Notice how some things changed? At higher temperatures, we get extended answers.

Conclusion

In conclusion, we can see that we should probably stick to lower temperatures for our use case. As we go higher, the model starts being more “creative” and either adds extra information to the answers or gets them wrong.

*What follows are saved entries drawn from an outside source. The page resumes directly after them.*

(** On the unit quad facing -Y the vertical edges are the two whose ends
    share an x coordinate. *)
Example filter_vertical_edges_unit_quad :
  filter_vertical_edges unit_quad [0; 1; 2; 3]%nat (mkVector 0 (-1) 0) = [1; 3]%nat.
Proof.
  rewrite filter_vertical_edges_filter.
  assert (A : vertical_axis (mkVector 0 (-1) 0) = vx).
  { unfold vertical_axis; simpl.
    destruct (Req_dec_T 0 0); [| congruence].
    destruct (Req_dec_T (-1) 0); [lra | reflexivity]. }
  rewrite A. simpl filter.
  assert (N : Py.round 0 4 <> Py.round 1 4).
  { rewrite (round_IZR 0 4), (round_IZR 1 4). lra. }
  rewrite !coords_collapse_same_rounded. unfold same_roundedb, Py.Req_bool. simpl.
  destruct (Req_dec_T (Py.round 0 4) (Py.round 1 4)); [contradiction |].
  destruct (Req_dec_T (Py.round 1 4) (Py.round 1 4)); [| congruence].
  destruct (Req_dec_T (Py.round 1 4) (Py.round 0 4)); [congruence |].
  destruct (Req_dec_T (Py.round 0 4) (Py.round 0 4)); [| congruence].
  reflexivity.
Qed.

Lemma filter_horizontal_edges_filter (bm : BMesh) (edges : list eid) (normal : Vector) :
  filter_horizontal_edges bm edges normal =
  filter (coords_collapse bm (if Py.truthy (vz normal) then vy else vz) 4) edges.
Proof.
  unfold filter_horizontal_edges, coords_collapse.
  destruct (Py.truthy (vz normal)); [| destruct (Py.truthy (vy normal))];
    apply (fold_append_filter _ edges []).
Qed.


(** ** C3: the orientation of an edge *)

(** The first test of [calc_edge_orient] answers (0, 0, 1) as soon as
    one of x, y collapses, so the two tests after it never succeed. *)
Lemma calc_edge_orient_range (bm : BMesh) (e : eid) :
  calc_edge_orient bm e = mkVector 0 0 1 \/ calc_edge_orient bm e = mkVector 0 0 0.
Proof.
  unfold calc_edge_orient.
  destruct (length (Py.set (map (fun v => Py.round (vx (vert_co bm v)) 1)
                                (edge_verts_list bm e))) =? 1)%nat;
    destruct (length (Py.set (map (fun v => Py.round (vy (vert_co bm v)) 1)
                                  (edge_verts_list bm e))) =? 1)%nat;
    simpl; auto; rewrite ?andb_false_r; auto.
Qed.

Lemma calc_edge_orient_cases (bm : BMesh) (e : eid) :
  calc_edge_orient bm e =
  if coords_collapse bm vx 1 e || coords_collapse bm vy 1 e
  then mkVector 0 0 1 else mkVector 0 0 0.
Proof.
  unfold calc_edge_orient, coords_collapse.
  destruct (length (Py.set (map (fun v => Py.round (vx (vert_co bm v)) 1)
                                (edge_verts_list bm e))) =? 1)%nat;
    destruct (length (Py.set (map (fun v => Py.round (vy (vert_co bm v)) 1)
                                  (edge_verts_list bm e))) =? 1)%nat;
    simpl; auto; rewrite ?andb_false_r; auto.
Qed.

(** C3.  The edge from (0, 0, 0) to (1, 0, 0) lies along X: its y and z
    coordinates collapse and x does not.  [calc_edge_orient] answers
    (0, 0, 1) for it, not (1, 0, 0). *)
Theorem calc_edge_orient_x_edge :
  coords_collapse x_edge vx 1 0%nat = false /\
  coords_collapse x_edge vy 1 0%nat = true /\
  coords_collapse x_edge vz 1 0%nat = true /\
  calc_edge_orient x_edge 0%nat = mkVector 0 0 1 /\
  calc_edge_orient x_edge 0%nat <> mkVector 1 0 0.
Proof.
  assert (X : coords_collapse x_edge vx 1 0%nat = false).
  { rewrite coords_collapse_same_rounded. unfold same_roundedb, Py.Req_bool. simpl.
    destruct (Req_dec_T (Py.round 0 1) (Py.round 1 1)) as [E | _]; [| reflexivity].
    exfalso. rewrite (round_IZR 0 1), (round_IZR 1 1) in E. lra. }
  assert (Y : coords_collapse x_edge vy 1 0%nat = true) by (apply coords_collapse_equal; reflexivity).
  assert (Z : coords_collapse x_edge vz 1 0%nat = true) by (apply coords_collapse_equal; reflexivity).
  assert (O : calc_edge_orient x_edge 0%nat = mkVector 0 0 1).
  { rewrite calc_edge_orient_cases, X, Y. reflexivity. }
  repeat split; auto.
  rewrite O. intros E. injection E as E1 E2. lra.
Qed.

(** ** C2: the face found by [face_with_verts] *)

(** What the length test says when [verts] has no duplicates: the face
    has no vertex outside [verts]. *)
Lemma length_test_incl (fverts verts : list vid) :
  NoDup verts ->
  length (nodup Nat.eq_dec (fverts ++ verts)) = length verts ->
  incl fverts verts.
Proof.
  intros ND L.
  assert (I : incl (nodup Nat.eq_dec (fverts ++ verts)) verts).
  { apply NoDup_length_incl; [exact ND | exact (Nat.eq_le_incl _ _ L) |].
    intros v Hv. apply nodup_In, in_or_app. now right. }
  intros v Hv. apply I, nodup_In, in_or_app. now left.
Qed.

Lemma face_with_verts_loop_found (bm : BMesh) (faces : list fid) (verts : list vid)
      (default : option fid) (f : fid) :
  face_with_verts_loop bm faces verts default = Some f ->
  default <> Some f ->
  In f faces /\
  length (nodup Nat.eq_dec (face_verts bm f ++ verts)) = length verts.
Proof.
  induction faces as [| g faces IH]; simpl; intros E D.
  - congruence.
  - destruct (length (nodup Nat.eq_dec (face_verts bm g ++ verts)) =? length verts)%nat eqn:T.
    + injection E as <-. apply Nat.eqb_eq in T. auto.
    + destruct (IH E D) as [I L]. auto.
Qed.

(** C2, as amended.  When [verts] has no duplicates and
    [face_with_verts] returns a face that is not the default, every
    vertex of that face is one of [verts]; the face holds all of [verts]
    when, in addition, it has as many distinct vertices as [verts] has
    entries. *)
Theorem face_with_verts_subset (bm : BMesh) (verts : list vid) (default : option fid)
        (f : fid) :
  NoDup verts ->
  face_with_verts bm verts default = Some f ->
  default <> Some f ->
  In f (bm_faces bm) /\
  incl (face_verts bm f) verts /\
  (length (nodup Nat.eq_dec (face_verts bm f)) = length verts ->
   incl verts (face_verts bm f)).
Proof.
  intros ND E D. unfold face_with_verts in E.
  destruct (face_with_verts_loop_found _ _ _ _ _ E D) as [I L].
  pose proof (length_test_incl _ _ ND L) as S.
  repeat split; auto.
  intros LF v Hv.
  apply (nodup_In Nat.eq_dec).
  revert v Hv. apply NoDup_length_incl.
  - apply NoDup_nodup.
  - exact (Nat.eq_le_incl _ _ (eq_sym LF)).
  - intros v Hv. apply S. eapply nodup_In; eauto.
Qed.

Lemma face_with_verts_subset_witness :
  face_with_verts quad_and_vertex [0; 1; 2; 3; 4]%nat None = Some 0%nat /\
  incl (face_verts quad_and_vertex 0%nat) [0; 1; 2; 3; 4]%nat.
Proof.
  split; [reflexivity |].
  apply (face_with_verts_subset quad_and_vertex [0; 1; 2; 3; 4]%nat None 0%nat).
  - repeat constructor; simpl; intuition lia.
  - reflexivity.
  - discriminate.
Defined.

(** C2, as stated, fails: for the quad 0-1-2-3 and the list of its four
    vertices and a fifth, the quad is returned and lacks the fifth. *)
Lemma face_with_verts_not_superset :
  face_with_verts quad_and_vertex [0; 1; 2; 3; 4]%nat None = Some 0%nat /\
  In 4%nat [0; 1; 2; 3; 4]%nat /\
  ~ In 4%nat (face_verts quad_and_vertex 0%nat).
Proof.
  split; [reflexivity | split].
  - simpl; auto 10.
  - simpl. intuition discriminate.
Qed.

(** A face that holds all of [verts] and one vertex more is passed
    over. *)
Example face_with_verts_skips_superset :
  face_with_verts quad_and_vertex [0; 1]%nat None = None.
Proof. reflexivity. Qed.

(** ** C5 and C1: the pass-through of [split] *)

Lemma Rlt_bool_false (a b : R) : b <= a -> Py.Rlt_bool a b = false.
Proof.
  intros H. unfold Py.Rlt_bool. destruct (Rlt_dec a b); [lra | reflexivity].
Qed.

Lemma Rlt_bool_true (a b : R) : a < b -> Py.Rlt_bool a b = true.
Proof.
  intros H. unfold Py.Rlt_bool. destruct (Rlt_dec a b); [reflexivity | lra].
Qed.

(** [split] compares the ratios with the scale constant after it has
    multiplied them by it: a ratio of 1 or more skips its axis, and when
    both are skipped the face is deselected and returned. *)
Lemma split_skips_both `{BMeshOps} `{PySets} (w : World) (face : fid)
      (svertical shorizontal offx offy offz : R) :
  1 <= svertical -> 1 <= shorizontal ->
  split face svertical shorizontal offx offy offz w =
  (Ok (Some face), mkWorld (set_face_select (w_bm w) face false) (w_log w)).
Proof.
  intros V Hz. unfold split.
  rewrite (Rlt_bool_false (svertical * 3) 3) by lra.
  rewrite (Rlt_bool_false (shorizontal * 3) 3) by lra.
  unfold bind, update_bm, get_bm, ret. simpl.
  now rewrite app_nil_r.
Qed.

(** C5.  With both ratios equal to 3 [split] returns the face it was
    given; no operator is called, and the mesh is the one it was given
    but for the selection flag of the face, which is cleared. *)
Theorem split_3_3_pass_through `{BMeshOps} `{PySets} (w : World) (face : fid) (offx offy offz : R) :
  let r := split face 3 3 offx offy offz w in
  fst r = Ok (Some face) /\
  w_log (snd r) = w_log w /\
  w_bm (snd r) = set_face_select (w_bm w) face false /\
  face_select (w_bm (snd r)) face = false /\
  bm_verts (w_bm (snd r)) = bm_verts (w_bm w) /\
  bm_edges (w_bm (snd r)) = bm_edges (w_bm w) /\
  bm_faces (w_bm (snd r)) = bm_faces (w_bm w) /\
  vert_co (w_bm (snd r)) = vert_co (w_bm w) /\
  edge_verts (w_bm (snd r)) = edge_verts (w_bm w) /\
  face_verts (w_bm (snd r)) = face_verts (w_bm w) /\
  face_edges (w_bm (snd r)) = face_edges (w_bm w) /\
  face_normal (w_bm (snd r)) = face_normal (w_bm w) /\
  filter (fun g => negb (g =? face)%nat && face_select (w_bm (snd r)) g) (bm_faces (w_bm w)) =
  filter (fun g => negb (g =? face)%nat && face_select (w_bm w) g) (bm_faces (w_bm w)).
Proof.
  intros r. subst r. rewrite split_skips_both by lra. simpl.
  rewrite Nat.eqb_refl.
  repeat split.
  apply filter_ext. intros g. destruct (g =? face)%nat; reflexivity.
Qed.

While this behaviour might be useful in cases like creative writing, it is not something we want in our search.

Using LLMs can sometimes be a bit of a hit or miss. But of course, learning to control it’s parameters can help us get the most out of it. This blog post was just a simple experiment, but in the deluge of content made by people who have no idea what Softmax is, I hope this was helpful.